Mais elle ignore tout de cette hésitation et elle l’ignore d’autant plus qu’elle est depuis toujours avertie que cette accentuation, cette mise en relief – et jusqu’à cette valse à laquelle elle ne saurait participer – étaient seulement l’indice que la chose et son contraire étaient appelés à s’épouser. Oui, s’épouser au point d’éclatement d’origine.

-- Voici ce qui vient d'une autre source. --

(** A loop that rewrites each listed object with [g]. *)
Lemma forEach_rewrites (g : QuantumObject -> QuantumObject) (f : ObjId -> M unit)
    (l : list ObjId) (w : World) :
  (forall a, g (g a) = g a) ->
  (forall o obj w, heap w !! o = Some obj ->
     f o w = (Normal tt, with_heap (<[o := g obj]> (heap w)) w)) ->
  Forall (fun o => is_Some (heap w !! o)) l ->
  exists w', forEach l f w = (Normal tt, w') /\ w' = with_heap (heap w') w /\
    (forall i, is_Some (heap w' !! i) <-> is_Some (heap w !! i)) /\
    (forall i, i ∈ l -> heap w' !! i = g <$> heap w !! i) /\
    (forall i, i ∉ l -> heap w' !! i = heap w !! i).
Proof.
  intros G Hf. revert w. induction l as [|o l IH]; intros w F.
  - exists w. split; [reflexivity|]. split; [now destruct w|]. split; [tauto|].
    split; [intros i I; inversion I | reflexivity].
  - apply List.Forall_cons_iff in F. destruct F as ((obj & H) & F).
    cbn [forEach]. unfold bind. rewrite (Hf o obj w H).
    set (w1 := with_heap _ w).
    assert (L1 : forall i, heap w1 !! i = if decide (i = o) then Some (g obj)
                                          else heap w !! i).
    { intros i. subst w1. cbn [heap with_heap]. destruct (decide (i = o)) as [->|D].
      - apply (lookup_insert_this _ _ _ _ H).
      - now apply list_lookup_insert_ne. }
    assert (F1 : Forall (fun o => is_Some (heap w1 !! o)) l).
    { apply List.Forall_forall. intros i I. rewrite L1.
      destruct (decide (i = o)); [eauto|].
      rewrite List.Forall_forall in F. now apply F. }
    destruct (IH w1 F1) as (w' & E & W & S & A & B).
    exists w'. split; [exact E|]. split; [rewrite W at 1; reflexivity|].
    split; [|split].
    + intros i. rewrite S, L1. destruct (decide (i = o)) as [->|D]; [|tauto].
      rewrite H. split; eauto.
    + intros i I. destruct (decide (i ∈ l)) as [I'|N].
      * rewrite (A i I'), L1. destruct (decide (i = o)) as [->|D]; [|reflexivity].
        rewrite H. cbn. now rewrite G.
      * rewrite (B i N), L1. apply elem_of_cons in I. destruct I as [->|I]; [|contradiction].
        rewrite decide_True by reflexivity. now rewrite H.
    + intros i N. rewrite not_elem_of_cons in N. destruct N as (D & N).
      rewrite (B i N), L1. now rewrite decide_False.
Qed.

(** X26.  [updateDifficulty()], on a manager whose obstacles and platforms
    are objects of the store, no object being both.  It completes normally
    and writes [collapseProbability] only: every obstacle gets
    [0.5 - level * 0.05] but not less than 0.1, every platform
    [0.7 - level * 0.03] but not less than 0.3; other objects and the rest
    of the world are untouched.  From level 1 on an obstacle's probability
    is at most 0.45 and a platform's at most 0.67; from level 8 on the
    obstacles are at 0.1, from level 14 on the platforms are at 0.3. *)
Theorem updateDifficulty_bounds (lm : LevelManager) (w : World) :
  Forall (fun o => is_Some (heap w !! o)) (obstacles lm) ->
  Forall (fun o => is_Some (heap w !! o)) (platforms lm) ->
  (forall o, o ∈ obstacles lm -> o ∉ platforms lm) ->
  let po := difficulty_probability 0.5 0.05 0.1 (currentLevel lm) in
  let pp := difficulty_probability 0.7 0.03 0.3 (currentLevel lm) in
  exists w', updateDifficulty lm w = (Normal tt, w') /\ w' = with_heap (heap w') w /\
    (forall o, o ∈ obstacles lm ->
       heap w' !! o = with_collapseProbability po <$> heap w !! o) /\
    (forall o, o ∈ platforms lm ->
       heap w' !! o = with_collapseProbability pp <$> heap w !! o) /\
    (forall o, o ∉ obstacles lm -> o ∉ platforms lm -> heap w' !! o = heap w !! o) /\
    0.1 <= po /\ 0.3 <= pp /\
    (1 <= currentLevel lm -> po <= 0.45 /\ pp <= 0.67) /\
    (8 <= currentLevel lm -> po == 0.1) /\
    (14 <= currentLevel lm -> pp == 0.3).
Proof.
  intros Fo Fp D po pp. unfold updateDifficulty. cbv zeta.
  destruct (forEach_rewrites (with_collapseProbability po)
              (fun obstacle =>
                 update_this obstacle
                   (with_collapseProbability (0.5 - currentLevel lm * 0.05)) ;;;
                 let* o := deref obstacle in
                 if Qltb (collapseProbability o) 0.1
                 then update_this obstacle (with_collapseProbability 0.1)
                 else ret tt)
              (obstacles lm) w ltac:(reflexivity)
              (fun o obj w H => difficulty_step 0.5 0.05 0.1 (currentLevel lm) o obj w H) Fo)
    as (w1 & E1 & W1 & S1 & A1 & B1).
  assert (Fp1 : Forall (fun o => is_Some (heap w1 !! o)) (platforms lm)).
  { rewrite List.Forall_forall in *. intros o I. apply S1, Fp, I. }
  destruct (forEach_rewrites (with_collapseProbability pp)
              (fun platform =>
                 update_this platform
                   (with_collapseProbability (0.7 - currentLevel lm * 0.03)) ;;;
                 let* o := deref platform in
                 if Qltb (collapseProbability o) 0.3
                 then update_this platform (with_collapseProbability 0.3)
                 else ret tt)
              (platforms lm) w1 ltac:(reflexivity)
              (fun o obj w H => difficulty_step 0.7 0.03 0.3 (currentLevel lm) o obj w H) Fp1)
    as (w2 & E2 & W2 & S2 & A2 & B2).
  exists w2. unfold bind at 1. rewrite E1. split; [exact E2|].
  split; [rewrite W2 at 1; rewrite W1; reflexivity|].
  split; [intros o I; rewrite (B2 o (D o I)); apply (A1 o I)|].
  split.
  { intros o I. rewrite (A2 o I). f_equal. apply B1. intros I'. apply (D o I' I). }
  split; [intros o N1 N2; rewrite (B2 o N2); apply (B1 o N1)|].
  subst po pp. unfold difficulty_probability.
  destruct (Qltb (0.5 - currentLevel lm * 0.05) 0.1) eqn:A;
    destruct (Qltb (0.7 - currentLevel lm * 0.03) 0.3) eqn:B; by_Qltb;
    repeat split; intros; lra.
Qed.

Oui, s’épouser au point zéro, ce zéro si proche de la lettre O qui s’impose justement comme étant la proue du mot qu’elle incarne.
Ainsi est-ce à la façon d’un navire qu’elle s’avance.
Ooooooo… ! soupirent émerveillés les futurs danseurs groupés en un cercle autour de cette embarcation étrange.
Ooooooo… ! soupire en une extase déférente chacun de ses prétendants. Et la clameur va s’amplifiant.
Oxy… on la devine ancienne, lavée par l’océan, délavée par les pluies, avec des ascendances égyptiennes peut-être, phéniciennes ou grecques, qui participent de son élégance. More : et la musique du mot nous abuse qui voudrait nous faire accroire qu’à sa barre, elle-même pu avoir trépassé, occise par une jalouse rivale, à moins que ce ne fût au cours d’un certain duel qui se serait révélé pour elle fatal.
Pourtant, tout respire en elle et la fatalité, reconnaîtra l’un des prétendants en son temps, n’a jamais existé. La preuve en est qu’elle réclame chaque jour un peu plus encore de la vie.
Oui : « Encore » dit-elle. Davantage. More and more….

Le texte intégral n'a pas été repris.